Common first exposure to Ruby: "Oh, wow, that's cool. It looks pretty easy."

Common first exposure to Erlang: "Oh, wow, I didn't know you could code in Klingon."

I do agree, though, that Erlang could probably gain a lot more popularity if somebody introduced a framework that really showed what it could do. The most popular web framework right now (at least I think it's the most popular — there aren't any official polls or anything) is MochiWeb, which kindasorta doesn't have any documentation.



MochiWeb is a web server, not a web framework. People use nitrogen(1) and webmachine(2) over it. Nitrogen is a pretty fully featured framework, and webmachine is a really light layer that bakes in http/REST semantics.

I pretty much exclusively use webmachine with ErlyDTL (an implementation of the Django templating system) on top.

There's also erlangweb, and a few others. Both nitrogen and webmachine are pretty well documented.
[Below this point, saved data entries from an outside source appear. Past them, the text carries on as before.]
(* ===== verification/FilterPipelines.v ===== *)
(** * Filter pipelines

    Models the rest of [crates/hdf5-pure-filter/src/pipeline/mod.rs]: the ordering and
    classification of filters, the bounds of each stage, and the encoding and decoding
    of a chunk with reusable scratch state.  The build is one without the [zfp]
    feature, in which the ZFP identifier is unsupported. *)

From stdpp Require Import strings.
From S2P Require Import Prelude Addresses Words ByteFields FilterErrors Lzf ByteFilters FilterMasks FilterBuffers ScaleOffset Deflate.

Local Open Scope string_scope.
Local Open Scope Z_scope.

Definition FILTER_SHUFFLE : Z := 2.
Definition FILTER_FLETCHER32 : Z := 3.
Definition FILTER_LZF : Z := 32000.
Definition H5Z_FLAG_OPTIONAL : Z := 1.

(** One step of a pipeline: [FilterStep]. *)
Record Filter := { filter_id : Z; filter_flags : Z; filter_client_data : list Z }.

Definition optional (f : Filter) : bool := negb (Z.land (filter_flags f) H5Z_FLAG_OPTIONAL =? 0).

(** ** Order and classification *)

Definition canonical_rank (id : Z) : Z :=
  if id =? FILTER_SCALEOFFSET then 1
  else if id =? FILTER_SHUFFLE then 2
  else if id =? FILTER_LZF then 3
  else if id =? FILTER_DEFLATE then 4
  else if id =? FILTER_FLETCHER32 then 5
  else 255.

(** [take_while(..).count()] *)
Fixpoint canonical_filter_position (ids : list Z) (id : Z) : Z :=
  match ids with
  | existing :: ids =>
    if canonical_rank existing <=? canonical_rank id then 1 + canonical_filter_position ids id else 0
  | [] => 0
  end.

Definition first_filter_conflict (ids : list Z) : option (string * string) :=
  let has id := bool_decide (id ∈ ids) in
  if has FILTER_SCALEOFFSET && has FILTER_SHUFFLE then Some ("shuffle", "scale-offset")
  else if has FILTER_LZF && has FILTER_DEFLATE then Some ("lzf", "deflate")
  else None.

Definition filters_reencodable (filters : list Filter) : bool :=
  forallb (λ f, (filter_id f =? FILTER_DEFLATE) || (filter_id f =? FILTER_SHUFFLE)
                || (filter_id f =? FILTER_FLETCHER32) || (filter_id f =? FILTER_SCALEOFFSET)
                || (filter_id f =? FILTER_LZF)) filters.

Definition filters_lossless (filters : list Filter) : bool :=
  forallb (λ f,
    if (filter_id f =? FILTER_DEFLATE) || (filter_id f =? FILTER_SHUFFLE)
       || (filter_id f =? FILTER_FLETCHER32) || (filter_id f =? FILTER_LZF) then true
    else if filter_id f =? FILTER_SCALEOFFSET then
      match scale_offset_mode (filter_client_data f) with Some (Integer _, _) => true | _ => false end
    else false) filters.

(** ** Chunks *)

Record ChunkContext := {
  chunk_dims : list Z;
  element_size : Z;
  scale_offset_type : option ScaleOffsetType;
}.

Section Pipeline.
Context `{FilterBuild}.

Definition expected_chunk_len (ctx : ChunkContext) : option Z :=
  elems ← checked_product 1 (chunk_dims ctx);
  bytes ← checked_mul elems (element_size ctx);
  if (bytes <=? USIZE_MAX) && negb (bytes =? 0) then Some bytes else None.

Record MaskedFilters := { masked_filters : list Filter; mask : PipelineFilterMask }.

Definition masked_new (filters : list Filter) (bits : Z) : result MaskedFilters FilterError :=
  match PipelineFilterMask.from_raw_bits bits (zlen filters) with
  | Ok mask => Ok {| masked_filters := filters; mask := mask |}
  | Err e => Err (Pipeline e)
  end.

Definition max_forward_output (m : MaskedFilters) (index in_size : Z) : outcome Z :=
  f ← Words.index (masked_filters m) index;
  Ret (if filter_id f =? FILTER_FLETCHER32 then usize_saturating_add in_size 4
       else if filter_id f =? FILTER_LZF then usize_saturating_mul in_size 2
       else if filter_id f =? FILTER_SCALEOFFSET then usize_saturating_add in_size HEADER_LEN
       else if filter_id f =? FILTER_DEFLATE
       then usize_saturating_add (usize_saturating_add in_size (in_size / 16)) 64
       else in_size).

(** [for (index, skipped) in positions { if !skipped { size = .. } }] *)
Fixpoint forward_output (m : MaskedFilters) (positions : list (Z * bool)) (size : Z) : outcome Z :=
  match positions with
  | [] => Ret size
  | (index, skipped) :: positions =>
    size ← (if (skipped : bool) then Ret size else max_forward_output m index size);
    forward_output m positions size
  end.

Definition inner_output_cap (m : MaskedFilters) (expected : option Z) (filter_index : Z)
    : outcome (option Z) :=
  match expected with
  | None => Ret None
  | Some size =>
    size ← forward_output m (take (Z.to_nat filter_index) (PipelineFilterMask.positions (mask m))) size;
    Ret (Some size)
  end.

(** ** Decoding *)

Notation stage := (outcome (result FilterBuffer FilterError * FilterScratch)).

(** A stage that only uses the spare of the scratch. *)
Definition with_spare {X} (scratch : FilterScratch)
    (m : outcome (result FilterBuffer FilterError * InitializedBuffer * X)) : stage :=
  '(r, bytes, _) ← m; Ret (r, FilterScratch.set_spare scratch bytes).

(** The window is set to the length of the input and overwritten. *)
Definition shuffle_stage (shuffle : list Z → Z → list Z → outcome (list Z)) (current : FilterBuffer)
    (element_size : Z) (scratch : FilterScratch) : stage :=
  with_spare scratch (FilterBuffer.overwrite current (spare scratch) (λ input output,
    let output := OutputWindow.resize output (zlen input) in
    slice ← OutputWindow.as_mut_slice output;
    slice ← shuffle input element_size slice;
    output ← OutputWindow.overwritten output slice;
    Ret (Ok (zlen input), output, tt))).

(** A fallible stage that changes the spare only when it succeeds. *)
Definition scale_offset_stage (scratch : FilterScratch) (m : filtered (FilterBuffer * InitializedBuffer))
    : stage :=
  r ← m;
  match r with
  | Ok (b, bytes) => Ret (Ok b, FilterScratch.set_spare scratch bytes)
  | Err e => Ret (Err e, scratch)
  end.

Definition decode_filter (m : MaskedFilters) (expected : option Z) (ctx : ChunkContext)
    (scratch : FilterScratch) (i : Z) (current : FilterBuffer) : stage :=
  f ← Words.index (masked_filters m) i;
  let id := filter_id f in
  if id =? FILTER_SHUFFLE then
    if element_size ctx =? 1 then Ret (Ok current, scratch)
    else shuffle_stage shuffle_decompress_into current (element_size ctx) scratch
  else if id =? FILTER_DEFLATE then
    cap ← inner_output_cap m expected i;
    FilterScratch.deflate_decompress scratch current cap
  else if id =? FILTER_LZF then
    cap ← inner_output_cap m expected i;
    '(r, bytes) ← FilterBuffer.materialize current (spare scratch) (λ input output,
                    Lzf.decompress_into input cap output);
    Ret (r, FilterScratch.set_spare scratch bytes)
  else if id =? FILTER_FLETCHER32 then
    bytes ← FilterBuffer.as_slice current;
    r ← fletcher32_verify bytes;
    match r with
    | Err e => Ret (Err e, scratch)
    | Ok payload => r ← FilterBuffer.narrow current 0 (zlen payload); Ret (r, scratch)
    end
  else if id =? FILTER_SCALEOFFSET then
    cap ← inner_output_cap m expected i;
    scale_offset_stage scratch (ScaleOffset.decompress current (filter_client_data f) cap (spare scratch))
  else Ret (Err (UnsupportedFilter id), scratch).

Fixpoint decode_filters (m : MaskedFilters) (expected : option Z) (ctx : ChunkContext)
    (scratch : FilterScratch) (positions : list (Z * bool)) (current : FilterBuffer) : stage :=
  match positions with
  | [] => Ret (Ok current, scratch)
  | (i, skipped) :: positions =>
    if (skipped : bool) then decode_filters m expected ctx scratch positions current
    else
      '(r, scratch) ← decode_filter m expected ctx scratch i current;
      match r with
      | Ok current => decode_filters m expected ctx scratch positions current
      | Err e => Ret (Err e, scratch)
      end
  end.

(** [larger] compares the capacities of two allocations. *)
Definition decompress_chunk_with (larger : InitializedBuffer → InitializedBuffer → bool)
    (scratch : FilterScratch) (compressed : list Z) (filters : list Filter) (ctx : ChunkContext)
    (filter_mask : Z) : outcome (result (list Z) FilterError * FilterScratch) :=
  match masked_new filters filter_mask with
  | Err e => Ret (Err e, scratch)
  | Ok pipeline =>
    let expected := expected_chunk_len ctx in
    '(r, scratch) ← decode_filters pipeline expected ctx scratch
                      (reverse (PipelineFilterMask.positions (mask pipeline)))
                      (FilterBuffer.borrowed compressed);
    match r with
    | Err e => Ret (Err e, scratch)
    | Ok current =>
      bytes ← FilterBuffer.as_slice current;
      match expected with
      | Some expected =>
        if negb (zlen bytes =? expected) then
          Ret (Err (DataSizeMismatch expected (zlen bytes)),
               FilterScratch.set_spare scratch (FilterBuffer.recycle_larger larger current (spare scratch)))
        else data ← FilterBuffer.into_owned current; Ret (Ok data, scratch)
      | None => data ← FilterBuffer.into_owned current; Ret (Ok data, scratch)
      end
    end
  end.

Definition decompress_chunk (larger : InitializedBuffer → InitializedBuffer → bool) (compressed : list Z)
    (filters : list Filter) (ctx : ChunkContext) (filter_mask : Z) : filtered (list Z) :=
  '(r, _) ← decompress_chunk_with larger FilterScratch.new compressed filters ctx filter_mask; Ret r.

(** ** Encoding *)

(** The level of a Deflate step: its first parameter, or six. *)
Definition deflate_level (client_data : list Z) : result DeflateLevel FilterError :=
  match client_data with
  | level :: _ =>
    match level_try_from level with
    | Ok l => Ok l
    | Err _ => Err (InvalidDeflateLevel level)
    end
  | [] => Ok Six
  end.

Definition encode_filter (filters : list Filter) (ctx : ChunkContext) (scratch : FilterScratch) (i : Z)
    (current : FilterBuffer) : stage :=
  f ← Words.index filters i;
  let id := filter_id f in
  if id =? FILTER_SHUFFLE then
    if element_size ctx =? 1 then Ret (Ok current, scratch)
    else shuffle_stage shuffle_compress_into current (element_size ctx) scratch
  else if id =? FILTER_DEFLATE then
    match deflate_level (filter_client_data f) with
    | Err e => Ret (Err e, scratch)
    | Ok level =>
      bytes ← FilterBuffer.as_slice current;
      let '(r, scratch) := FilterScratch.deflate_compress scratch bytes level in
      match r with
      | Err e => Ret (Err e, scratch)
      | Ok output =>
        let '(current, bytes) := FilterBuffer.replace current (spare scratch) output in
        Ret (Ok current, FilterScratch.set_spare scratch bytes)
      end
    end
  else if id =? FILTER_LZF then
    '(r, bytes) ← FilterBuffer.materialize current (spare scratch) (λ input output,
                    output ← Lzf.compress_into input output; Ret (output, Ok tt));
    Ret (r, FilterScratch.set_spare scratch bytes)
  else if id =? FILTER_FLETCHER32 then
    bytes ← FilterBuffer.as_slice current;
    checksum ← fletcher32_compute bytes;
    '(current, bytes) ← FilterBuffer.append current (spare scratch) (le_bytes 4 checksum);
    Ret (Ok current, FilterScratch.set_spare scratch bytes)
  else if id =? FILTER_SCALEOFFSET then
    scale_offset_stage scratch (ScaleOffset.compress current (filter_client_data f) (spare scratch))
  else Ret (Err (UnsupportedFilter id), scratch).

Fixpoint encode_filters (filters : list Filter) (ctx : ChunkContext) (scratch : FilterScratch)
    (positions : list (Z * bool)) (current : FilterBuffer) : stage :=
  match positions with
  | [] => Ret (Ok current, scratch)
  | (i, _) :: positions =>
    '(r, scratch) ← encode_filter filters ctx scratch i current;
    match r with
    | Ok current => encode_filters filters ctx scratch positions current
    | Err e => Ret (Err e, scratch)
    end
  end.

Definition compress_chunk_with (scratch : FilterScratch) (data : list Z) (filters : list Filter)
    (ctx : ChunkContext) : outcome (result (list Z) FilterError * FilterScratch) :=
  match masked_new filters 0 with
  | Err e => Ret (Err e, scratch)
  | Ok pipeline =>
    '(r, scratch) ← encode_filters filters ctx scratch
                      (PipelineFilterMask.positions (mask pipeline)) (FilterBuffer.borrowed data);
    match r with
    | Err e => Ret (Err e, scratch)
    | Ok current => data ← FilterBuffer.into_owned current; Ret (Ok data, scratch)
    end
  end.

End Pipeline.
I think it's still all of the periods and arrows that are scaring people off.

(1) http://nitrogenproject.com/ (2) http://wiki.basho.com/Webmachine.html


Given the visceral reactions to the syntax, perhaps Erlang could be boosted via a CoffeeScript-esque language that compiles down to it? No idea how practical that is with Erlang's idioms but CS helped some previously JS-shy folks get on board.


There already is one: Elixir (http://elixir-lang.org). It's created by Jose Valim, who (as you probably know) is also a member of the Rails core team. It's a very interesting language.


Ah, cool! I knew he'd gone off to build something new but hadn't realize it was Erlang based. Thanks.